Truckster Survivor: 1977 Pontiac Catalina Safari

Although this is not the family truckster from National Lampoon’s Vacation, you could easily pack your family into this excellent condition Pontiac Catalina Safari survivor. This big red beauty has only covered 42,200 miles in its 40 years of existence. Appearing nearly show room new inside and out, this family hauler is priced reasonably at $4,900. Find it here on craigslist out of Minneapolis, Minnesota. Thanks to our reader Rocco B. for the awesome vacation submission!

Hopefully you like red, as there is plenty of it, on and in this Pontiac. It is always surprising to see wagons with a nice interior. How many of you remember growing up with siblings and friends, where shenanigans happened, food and drinks were spilled, and who knows what else happened. With no evidence of abuse or heavy use, this interior is beautiful.

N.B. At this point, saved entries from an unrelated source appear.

(* ===== verification/TlsFragment.v ===== *)
(** * Fragmenting the TLS ClientHello

    Models common/tlsfragment: index.go finds the server name in the first packet a
    connection writes, conn.go cuts the packet inside the name, into several TLS
    records, several writes or both. *)

From S2P Require Import Prelude Bits Bytes GoStrings.

Module TlsFragment.

Local Open Scope Z_scope.

(** How a call ends; [Running] when the steps given are used up. *)
Inductive outcome (A : Type) := Returns (a : A) | Panics | Running.
Arguments Returns {A} a.
Arguments Panics {A}.
Arguments Running {A}.

#[export] Instance outcome_ret : MRet outcome := fun A => Returns.

#[export] Instance outcome_bind : MBind outcome := fun A B f c =>
  match c with Returns a => f a | Panics => Panics | Running => Running end.

(** An index or a slice out of range panics. *)
Definition checked {A} (o : option A) : outcome A := match o with Some a => Returns a | None => Panics end.

Definition len (b : list Z) : Z := Z.of_nat (length b).

(** ** index.go *)

Definition recordLayerHeaderLen : Z := 5.
Definition handshakeHeaderLen : Z := 6.
Definition randomDataLen : Z := 32.
Definition sessionIDHeaderLen : Z := 1.
Definition cipherSuiteHeaderLen : Z := 2.
Definition compressMethodHeaderLen : Z := 1.
Definition extensionsHeaderLen : Z := 2.
Definition extensionHeaderLen : Z := 4.
Definition sniExtensionHeaderLen : Z := 5.
Definition contentType : Z := 22.
Definition handshakeType : Z := 1.
Definition sniExtensionType : Z := 0.
Definition sniNameDNSHostnameType : Z := 0.
Definition tlsVersionBitmask : Z := 0xFFFC.
Definition tls13 : Z := 0x0304.

Record MyServerName := mkServerName {
  Index : Z;
  Length : Z;
  ServerName : list Z;
  ExtensionsListLengthIndex : Z
}.

(** The loop over the extensions, one step of [fuel] for each extension; the slice
    [exs[4+exLen:]] is taken at a 16-bit index. *)
Fixpoint extensions_loop (fuel : nat) (exs : list Z) (currentIndex : Z) : outcome (option MyServerName) :=
  match fuel with
  | O => Running
  | S fuel' =>
      if len exs =? 0 then mret None
      else if len exs <? extensionHeaderLen then mret None
      else
        exType ← checked (uint16_at exs 0);
        exLen ← checked (uint16_at exs 2);
        if len exs <? extensionHeaderLen + exLen then mret None
        else
          sex ← checked (slice exs extensionHeaderLen (extensionHeaderLen + exLen));
          if exType =? sniExtensionType then
            if len sex <? sniExtensionHeaderLen then mret None
            else
              sniType ← checked (sex !! 2%nat);
              if negb (sniType =? sniNameDNSHostnameType) then mret None
              else
                sniLen ← checked (uint16_at sex 3);
                sex ← checked (slice_from sex sniExtensionHeaderLen);
                mret (Some (mkServerName (currentIndex + extensionHeaderLen + sniExtensionHeaderLen) sniLen sex 0))
          else
            exs ← checked (slice_from exs (u16 (4 + exLen)));
            extensions_loop fuel' exs (currentIndex + 4 + exLen)
  end.

Definition indexTLSServerNameFromExtensions (fuel : nat) (exs : list Z) : outcome (option MyServerName) :=
  if len exs =? 0 then mret None
  else if len exs <? extensionsHeaderLen then mret None
  else
    exsLen ← checked (uint16_at exs 0);
    exs ← checked (slice_from exs extensionsHeaderLen);
    if len exs <? exsLen then mret None
    else extensions_loop fuel exs extensionsHeaderLen.

Definition handshake_len (handshake : list Z) : option Z :=
  x ← handshake !! 1%nat; y ← handshake !! 2%nat; z ← handshake !! 3%nat;
  Some (Z.lor (Z.lor (Z.shiftl x 16) (Z.shiftl y 8)) z).

Definition indexTLSServerNameFromHandshake (fuel : nat) (handshake : list Z) : outcome (option MyServerName) :=
  if len handshake <? handshakeHeaderLen + randomDataLen + sessionIDHeaderLen then mret None
  else
    typ ← checked (handshake !! 0%nat);
    if negb (typ =? handshakeType) then mret None
    else
      handshakeLen ← checked (handshake_len handshake);
      rest ← checked (slice_from handshake 4);
      if negb (len rest =? handshakeLen) then mret None
      else
        tlsVersion ← checked (uint16_at handshake 4);
        if negb (Z.land tlsVersion tlsVersionBitmask =? 0x0300) && negb (tlsVersion =? tls13) then mret None
        else
          sessionIDLen ← checked (handshake !! 38%nat);
          let currentIndex := handshakeHeaderLen + randomDataLen + sessionIDHeaderLen + sessionIDLen in
          if len handshake <? currentIndex then mret None
          else
            cipherSuites ← checked (slice_from handshake currentIndex);
            if len cipherSuites <? cipherSuiteHeaderLen then mret None
            else
              csLen ← checked (uint16_at cipherSuites 0);
              if len cipherSuites <? cipherSuiteHeaderLen + csLen + compressMethodHeaderLen then mret None
              else
                compressMethodLen ← checked (cipherSuites !! Z.to_nat (cipherSuiteHeaderLen + csLen));
                let currentIndex := currentIndex + cipherSuiteHeaderLen + csLen + compressMethodHeaderLen + compressMethodLen in
                if len handshake <? currentIndex then mret None
                else
                  exs ← checked (slice_from handshake currentIndex);
                  found ← indexTLSServerNameFromExtensions fuel exs;
                  match found with
                  | None => mret None
                  | Some n => mret (Some (mkServerName (Index n + currentIndex) (Length n) (ServerName n) currentIndex))
                  end.

Definition IndexTLSServerName (fuel : nat) (payload : list Z) : outcome (option MyServerName) :=
  if len payload <? recordLayerHeaderLen then mret None
  else
    typ ← checked (payload !! 0%nat);
    if negb (typ =? contentType) then mret None
    else
      segmentLen ← checked (uint16_at payload 3);
      if len payload <? recordLayerHeaderLen + segmentLen then mret None
      else
        handshake ← checked (slice_from payload recordLayerHeaderLen);
        found ← indexTLSServerNameFromHandshake fuel handshake;
        match found with
        | None => mret None
        | Some n =>
            mret (Some (mkServerName (Index n + recordLayerHeaderLen) (Length n) (ServerName n)
                         (ExtensionsListLengthIndex n + recordLayerHeaderLen)))
        end.

(** ** conn.go *)

Record Conn := mkConn {
  tcpConn : bool;
  firstPacketWritten : bool;
  splitPacket : bool;
  splitRecord : bool
}.

Definition NewConn (tcp splitPacket splitRecord : bool) : Conn := mkConn tcp false splitPacket splitRecord.

(** What the connection below is asked to do; [Acked] is [writeAndWaitAck]. *)
Inductive event := NoDelay (on : bool) | Written (b : list Z) | Acked (b : list Z) | Slept.

#[export] Instance event_eq_dec : EqDecision event.
Proof. solve_decision. Defined.

Definition dot : Z := 46.

(** [strings.Count] of a single byte. *)
Definition Count (s : list Z) (c : Z) : nat := length (filter (fun b => b = c) s).

Section Write.

(** The suffix list of golang.org/x/net/publicsuffix, the draws of math/rand, and
    the connection below: after the events so far, the last of them fails with the
    number of bytes written, or succeeds. *)
Context (PublicSuffix : list Z -> list Z) (rand_Intn : nat -> Z -> Z) (io_error : list event -> option Z) (fuel : nat).

(** [rand.Intn] panics on an empty label. *)
Fixpoint split_indexes (splits : list (list Z)) (draw : nat) (currentIndex : Z) : option (list Z) :=
  match splits with
  | [] => Some []
  | split :: splits' =>
      if len split <=? 0 then None
      else
        let splitAt := rand_Intn draw (len split) in
        let next := currentIndex + len split in
        let next := match splits' with [] => next | _ => next + 1 end in
        rest ← split_indexes splits' (S draw) next;
        Some ((currentIndex + splitAt) :: rest)
  end.

(** The labels the name is cut in, and the index of the first of them. *)
Definition labels_to_cut (n : MyServerName) : option (list (list Z) * Z) :=
  let splits := Split (ServerName n) dot in
  splits ←
    (if bool_decide (PublicSuffix (ServerName n) = []) then Some splits
     else if (length splits <? Count (ServerName n) dot)%nat then None
     else Some (take (length splits - Count (ServerName n) dot) splits));
  match splits with
  | first :: (_ :: _) as splits' =>
      if bool_decide (first = str "...") then Some (splits', Index n + len first + 1) else Some (splits, Index n)
  | _ => Some (splits, Index n)
  end.

(** The [i]-th payload of the packet [b] cut at [indexes]. *)
Definition payload_of (c : Conn) (b : list Z) (indexes : list Z) (i : nat) : option (list Z) :=
  if (i =? 0)%nat then
    hi ← indexes !! i;
    payload ← slice b 0 hi;
    if splitRecord c then slice_from payload recordLayerHeaderLen else Some payload
  else if (i =? length indexes)%nat then lo ← indexes !! (i - 1)%nat; slice_from b lo
  else lo ← indexes !! (i - 1)%nat; hi ← indexes !! i; slice b lo hi.

(** The loop over the payloads: the buffer, the events, and whether it went through. *)
Fixpoint write_loop (c : Conn) (b : list Z) (indexes : list Z) (todo : list nat) (buffer : list Z) (log : list event)
    : option (list Z * list event * bool) :=
  match todo with
  | [] => Some (buffer, log, true)
  | i :: todo' =>
      payload ← payload_of c b indexes i;
      buffer ←
        (if splitRecord c then
           head ← slice b 0 3;
           Some ((if splitPacket c then [] else buffer) ++ head ++ be16 (u16 (len payload)) ++ payload)
         else Some buffer);
      let payload := if splitRecord c && splitPacket c then buffer else payload in
      if splitPacket c then
        if tcpConn c && negb (i =? length indexes)%nat then
          let log := log ++ [Acked payload] in
          match io_error log with
          | Some _ => Some (buffer, log, false)
          | None => write_loop c b indexes todo' buffer log
          end
        else
          let log := log ++ [Written payload] in
          match io_error log with
          | Some _ => Some (buffer, log, false)
          | None => write_loop c b indexes todo' buffer (if (i =? length indexes)%nat then log else log ++ [Slept])
          end
      else write_loop c b indexes todo' buffer log
  end.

Looking over the front of the cabin, there is no real damage to the interior other than a slightly faded steering wheel. Someone has added an aftermarket cup holder, but that would be easy to do away with.

The back seat area is just as nice as the front. It does appear that there are some minor wear marks on the seat bottom of the back seat, but otherwise it would appear that there were no childhood shenanigans that happened in the back seat of this wagon.

Looking in the cargo area reveals just how much junk you could easily fit into the back of this station wagon. A black matt has been added, as I suspect there are some condition issues with the original cargo area carpet. The plastic that lines the wheel wells and both sides of the cargo area are dry rotted, and are chipping. This is a common issue with old plastics.

With a wonderful luster, the exterior of this Pontiac looks wonderful. There is no visible rust, or damage of any kind on the exterior of this wagon. All of the trim is accounted for, and the chrome bits shine nicely. Power comes from a 301 Pontiac V8 backed by an automatic transmission. One of the great things about this wagon is that it is family friendly having factory air conditioning. A beautiful example of a late 1970’s wagon, this Pontiac seems like an awesome affordable family hauler. Would you take a National Lampoon style vacation in this Pontiac truckster?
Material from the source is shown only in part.